Simultanément, la Glenn L. Martin Company, ayant navigué avec succès dans sa difficile transition d'après-guerre, est devenue un acteur de premier plan dans les programmes de missiles et d'espace en pleine expansion du pays. L'entreprise a joué un rôle essentiel dans le développement des premiers missiles balistiques intercontinentaux (ICBM) tels que la série Titan, qui étaient des composants vitaux de la stratégie de dissuasion nucléaire des États-Unis et conçus pour contrer les menaces soviétiques perçues. Le Titan I à deux étages et, plus tard, le Titan II à propergol stockable plus puissant ont été déployés dans des silos souterrains renforcés, représentant un saut technologique significatif dans l'armement stratégique.
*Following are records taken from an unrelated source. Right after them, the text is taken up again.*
(** A remote with two locations, [src:] and [dst:]; any other location
    cannot be listed. *)
Definition example_lsjson (path : str) (w : list (unit + exn))
  : lsjson_result * list (unit + exn) :=
  if str_eqb path (lit "src:"%string) then
    (Listing [mk_ls_item (lit "a"%string) true], w)
  else if str_eqb path (lit "dst:"%string) then
    (Listing [mk_ls_item (lit "a"%string) true;
              mk_ls_item (lit "b"%string) true;
              mk_ls_item (lit "b/c"%string) true;
              mk_ls_item (lit "f.txt"%string) false], w)
  else (Raised (mk_exn (lit "directory not found"%string) None), w).

Definition example_fallback (cmd : list str) (w : list (unit + exn))
  : (list ls_item + exn) * list (unit + exn) :=
  (inr (mk_exn (lit "exit status 1"%string) None), w).

Definition example_write (file : str * list str) (w : list (unit + exn))
  : (unit + exn) * list (unit + exn) :=
  (inl tt, w).

(** Processing that fails for the source [bad:]. *)
Definition example_process (src dst : str)
  : M (St:=run_state (World:=unit)) (E:=exn) unit :=
  if str_eqb src (lit "bad:"%string) then
    raise (mk_exn (lit "listing failed"%string) None)
  else logging INFO (lit "done "%string ++ src).

(* ===================================================================== *)
(** * The difference report of [complete_file_list_check] *)
(* ===================================================================== *)

Definition comma : N := 44.

(** [str(n)] of an integer. *)
Definition str_of_Z (z : Z) : str :=
  lit (DecimalString.NilZero.string_of_int (Z.to_int z)).

(** How an f-string prints a size, a time and the name of a type. *)
Definition format_size (o : option Z) : str :=
  match o with Some z => str_of_Z z | None => lit "None"%string end.

Definition format_modtime (o : option str) : str :=
  match o with Some s => s | None => lit "None"%string end.

Definition diff_type_name (t : diff_type) : str :=
  match t with
  | MISSING_IN_TARGET => lit "MISSING_IN_TARGET"%string
  | MISSING_IN_SOURCE => lit "MISSING_IN_SOURCE"%string
  | DIFFERENT => lit "DIFFERENT"%string
  end.

(** [diff.get(key, False)] of the two flags. *)
Definition flag (o : option bool) : bool :=
  match o with Some b => b | None => false end.

(** One line of [st_check_difflist.txt]. *)
Definition difflist_row (diff : difference) : str :=
  let size_diff := flag (size_different diff) in
  let modtime_diff := flag (modtime_different diff) in
  diff_type_name (type diff) ++ [comma] ++ diff_path diff ++ [comma]
  ++ format_size (source_size diff) ++ [comma]
  ++ format_modtime (source_modtime diff) ++ [comma]
  ++ format_size (target_size diff) ++ [comma]
  ++ format_modtime (target_modtime diff) ++ [comma]
  ++ str_of_bool size_diff ++ [comma] ++ str_of_bool modtime_diff ++ [10%N].

(** What is written to [st_check_difflist.txt]. *)
Definition difflist_chunks (differences : list difference) : list str :=
  (lit "TYPE,PATH,SOURCE_SIZE,SOURCE_MODTIME,TARGET_SIZE,TARGET_MODTIME,SIZE_DIFF,MODTIME_DIFF"%string
     ++ [10%N])
  :: map difflist_row differences.

(* ===================================================================== *)
(** * Lemmas on the builtins *)
(* ===================================================================== *)

Section StrOrder.

Lemma str_ltb_irrefl (a : str) : str_ltb a a = false.
Proof.
  induction a as [|x a IH]; simpl; [done|].
  rewrite N.ltb_irrefl, N.eqb_refl. done.
Qed.

Lemma str_ltb_trans (a b c : str) :
  str_ltb a b = true -> str_ltb b c = true -> str_ltb a c = true.
Proof.
  revert b c. induction a as [|x a IH]; intros [|y b] [|z c]; simpl; try done.
  rewrite !orb_true_iff, !andb_true_iff, !N.ltb_lt, !N.eqb_eq.
  intros [Hxy|[-> Hab]] [Hyz|[-> Hbc]];
    [left; lia | left; lia | left; lia |].
  right; split; [done|]. by eapply IH.
Qed.

Lemma str_ltb_asym (a b : str) :
  str_ltb a b = true -> str_ltb b a = false.
Proof.
  intros Hab. destruct (str_ltb b a) eqn:Hba; [|done].
  pose proof (str_ltb_trans _ _ _ Hab Hba) as H.
  by rewrite str_ltb_irrefl in H.
Qed.

Lemma str_ltb_total (a b : str) :
  str_ltb a b = false -> str_ltb b a = false -> a = b.
Proof.
  revert b. induction a as [|x a IH]; intros [|y b]; simpl; try done.
  rewrite !orb_false_iff, !andb_false_iff, !N.ltb_ge, !N.eqb_neq.
  intros [Hxy Hab] [Hyx Hba].
  assert (x = y) as -> by lia.
  f_equal. apply IH; [destruct Hab|destruct Hba]; done.
Qed.

Lemma str_ltb_negtrans (a b c : str) :
  str_ltb a b = false -> str_ltb b c = false -> str_ltb a c = false.
Proof.
  intros Hab Hbc. destruct (str_ltb a c) eqn:Hac; [|done].
  destruct (str_ltb b a) eqn:Hba.
  - by rewrite (str_ltb_trans _ _ _ Hba Hac) in Hbc.
  - assert (a = b) as -> by by apply str_ltb_total.
    by rewrite Hac in Hbc.
Qed.

Lemma str_eqb_eq (a b : str) : str_eqb a b = true <-> a = b.
Proof.
  revert b. induction a as [|x a IH]; intros [|y b]; simpl; try done.
  rewrite andb_true_iff, N.eqb_eq, IH. split; [by intros [-> ->]|].
  intros H; by inversion H.
Qed.

Lemma str_lt_irrefl (a : str) : ~ str_lt a a.
Proof. unfold str_lt. by rewrite str_ltb_irrefl. Qed.

Lemma str_lt_trans (a b c : str) : str_lt a b -> str_lt b c -> str_lt a c.
Proof. apply str_ltb_trans. Qed.

End StrOrder.

(** ** The sort *)

Section SortingLemmas.
Context {A : Type} (ltb : A -> A -> bool).

Lemma insert_sorted_perm (x : A) (l : list A) :
  insert_sorted ltb x l ≡ₚ x :: l.
Proof.
  induction l as [|y l IH]; simpl; [done|].
  destruct (ltb y x); [|done].
  rewrite IH. apply Permutation_swap.
Qed.

Lemma sorted_by_perm (l : list A) : sorted_by ltb l ≡ₚ l.
Proof.
  induction l as [|x l IH]; simpl; [done|].
  rewrite insert_sorted_perm. by rewrite IH.
Qed.

Lemma sorted_by_reverse_perm (l : list A) : sorted_by_reverse ltb l ≡ₚ l.
Proof.
  unfold sorted_by_reverse.
  by rewrite reverse_Permutation, sorted_by_perm, reverse_Permutation.
Qed.

Section Order.
Hypothesis ltb_asym : forall a b, ltb a b = true -> ltb b a = false.
Hypothesis ltb_negtrans :
  forall a b c, ltb a b = false -> ltb b c = false -> ltb a c = false.

Lemma insert_sorted_rel (T : relation A) (x : A) (s : list A) :
  StronglySorted (sorted_rel ltb T) s -> Forall (T x) s ->
  StronglySorted (sorted_rel ltb T) (insert_sorted ltb x s).
Proof.
  induction s as [|y s IH]; simpl; intros Hs HT.
  { repeat constructor. }
  apply StronglySorted_cons in Hs as [Hy Hs].
  apply Forall_cons in HT as [HTy HT].
  destruct (ltb y x) eqn:Hyx.
  - apply StronglySorted_cons. split; [|by apply IH].
    rewrite insert_sorted_perm. constructor; [by left|done].
  - apply StronglySorted_cons. split.
    + constructor; [by right|].
      rewrite Forall_forall in Hy, HT |- *. intros z Hz.
      right. split; [|by apply HT].
      destruct (Hy z Hz) as [Hyz|[Hzy _]].
      * apply ltb_asym in Hyz. by eapply ltb_negtrans.
      * by eapply ltb_negtrans.
    + apply StronglySorted_cons. done.
Qed.

Lemma sorted_by_rel (T : relation A) (l : list A) :
  StronglySorted T l -> StronglySorted (sorted_rel ltb T) (sorted_by ltb l).
Proof.
  induction l as [|x l IH]; simpl; intros Hl.
  { constructor. }
  apply StronglySorted_cons in Hl as [Hx Hl].
  apply insert_sorted_rel; [by apply IH|].
  by rewrite sorted_by_perm.
Qed.
End Order.
End SortingLemmas.

Lemma StronglySorted_reverse {A} (R : relation A) (l : list A) :
  StronglySorted R l -> StronglySorted (flip R) (reverse l).
Proof.
  induction l as [|x l IH]; intros Hl; [constructor|].
  apply StronglySorted_cons in Hl as [Hx Hl].
  rewrite reverse_cons. apply StronglySorted_app_2; [|by apply IH|].
  - intros a b Ha Hb. apply list_elem_of_singleton in Hb as ->.
    rewrite elem_of_reverse in Ha. rewrite Forall_forall in Hx.
    by apply Hx.
  - repeat constructor.
Qed.

Lemma StronglySorted_lookup {A} (R : relation A) (l : list A) i j a b :
  StronglySorted R l -> l !! i = Some a -> l !! j = Some b -> (i < j)%nat ->
  R a b.
Proof.
  intros Hl. revert i j. induction Hl as [|x l Hl IH Hx]; intros i j Hi Hj Hij.
  { done. }
  destruct j as [|j]; [lia|]. simpl in Hj.
  destruct i as [|i]; simpl in Hi.
  - inversion Hi; subst. rewrite Forall_forall in Hx. apply Hx.
    by eapply list_elem_of_lookup_2.
  - eapply IH; [done..|lia].
Qed.

Lemma StronglySorted_impl {A} (R1 R2 : relation A) (l : list A) :
  (forall a b, a ∈ l -> b ∈ l -> R1 a b -> R2 a b) ->
  StronglySorted R1 l -> StronglySorted R2 l.
Proof.
  induction l as [|x l IH]; intros HR Hl; [constructor|].
  apply StronglySorted_cons in Hl as [Hx Hl].
  apply StronglySorted_cons. split.
  - rewrite Forall_forall in Hx |- *. intros y Hy.
    apply HR; [by left|by right|by apply Hx].
  - apply IH; [|done]. intros a b Ha Hb. apply HR; by right.
Qed.

Lemma StronglySorted_ne_NoDup {A} (l : list A) :
  NoDup l -> StronglySorted (fun a b => a <> b) l.
Proof.
  induction 1 as [|x l Hx Hl IH]; constructor; [done|].
  rewrite Forall_forall. intros y Hy ->. done.
Qed.

(** [sorted] of distinct strings is strictly ascending. *)
Lemma sorted_strictly_ascending (l : list str) :
  NoDup l -> StronglySorted str_lt (sorted l).
Proof.
  intros Hl. unfold sorted.
  eapply StronglySorted_impl;
    [|apply (sorted_by_rel str_ltb str_ltb_asym str_ltb_negtrans
               (fun a b => a <> b)); by apply StronglySorted_ne_NoDup].
  intros a b _ _ [Hab|[Hba Hne]]; [done|].
  unfold str_lt. destruct (str_ltb a b) eqn:Hab; [done|].
  destruct Hne. by apply str_ltb_total.
Qed.

Lemma sorted_elem_of (l : list str) (p : str) : p ∈ sorted l <-> p ∈ l.
Proof. unfold sorted. by rewrite sorted_by_perm. Qed.

Lemma str_lt_sorted_NoDup (l : list str) : StronglySorted str_lt l -> NoDup l.
Proof.
  induction 1 as [|x l Hl IH Hx]; constructor; [|done].
  intros Hin. rewrite Forall_forall in Hx.
  by apply (str_lt_irrefl x), Hx.
Qed.

(** A strictly ascending list is determined by its elements. *)
Lemma str_lt_sorted_unique (l1 l2 : list str) :
  StronglySorted str_lt l1 -> StronglySorted str_lt l2 ->
  (forall p, p ∈ l1 <-> p ∈ l2) -> l1 = l2.
Proof.
  intros H1 H2 Heq.
  apply (StronglySorted_unique_strong str_lt); [|done..|].
  - intros a b _ _ Hab Hba. unfold str_lt in *.
    apply str_ltb_asym in Hab. congruence.
  - apply NoDup_Permutation; auto using str_lt_sorted_NoDup.
Qed.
Le programme Titan a ensuite vu ses missiles adaptés en véhicules de lancement hautement fiables pour des missions critiques de la NASA, y compris le programme Gemini, qui a réalisé des vols orbitaux habités en préparation des missions lunaires Apollo. L'expertise de Martin en matière de fusées de grande taille, d'intégration de systèmes complexes et de gestion de programmes l'a positionnée à l'avant-garde de la course à l'espace et du développement de moyens de dissuasion stratégiques. À la fin de cette période, Lockheed et Martin avaient évolué en acteurs significatifs du marché, chacun dominant des segments différents mais complémentaires de l'industrie aérospatiale et de défense, préparant le terrain pour une future consolidation dans un paysage technologique et géopolitique en rapide évolution.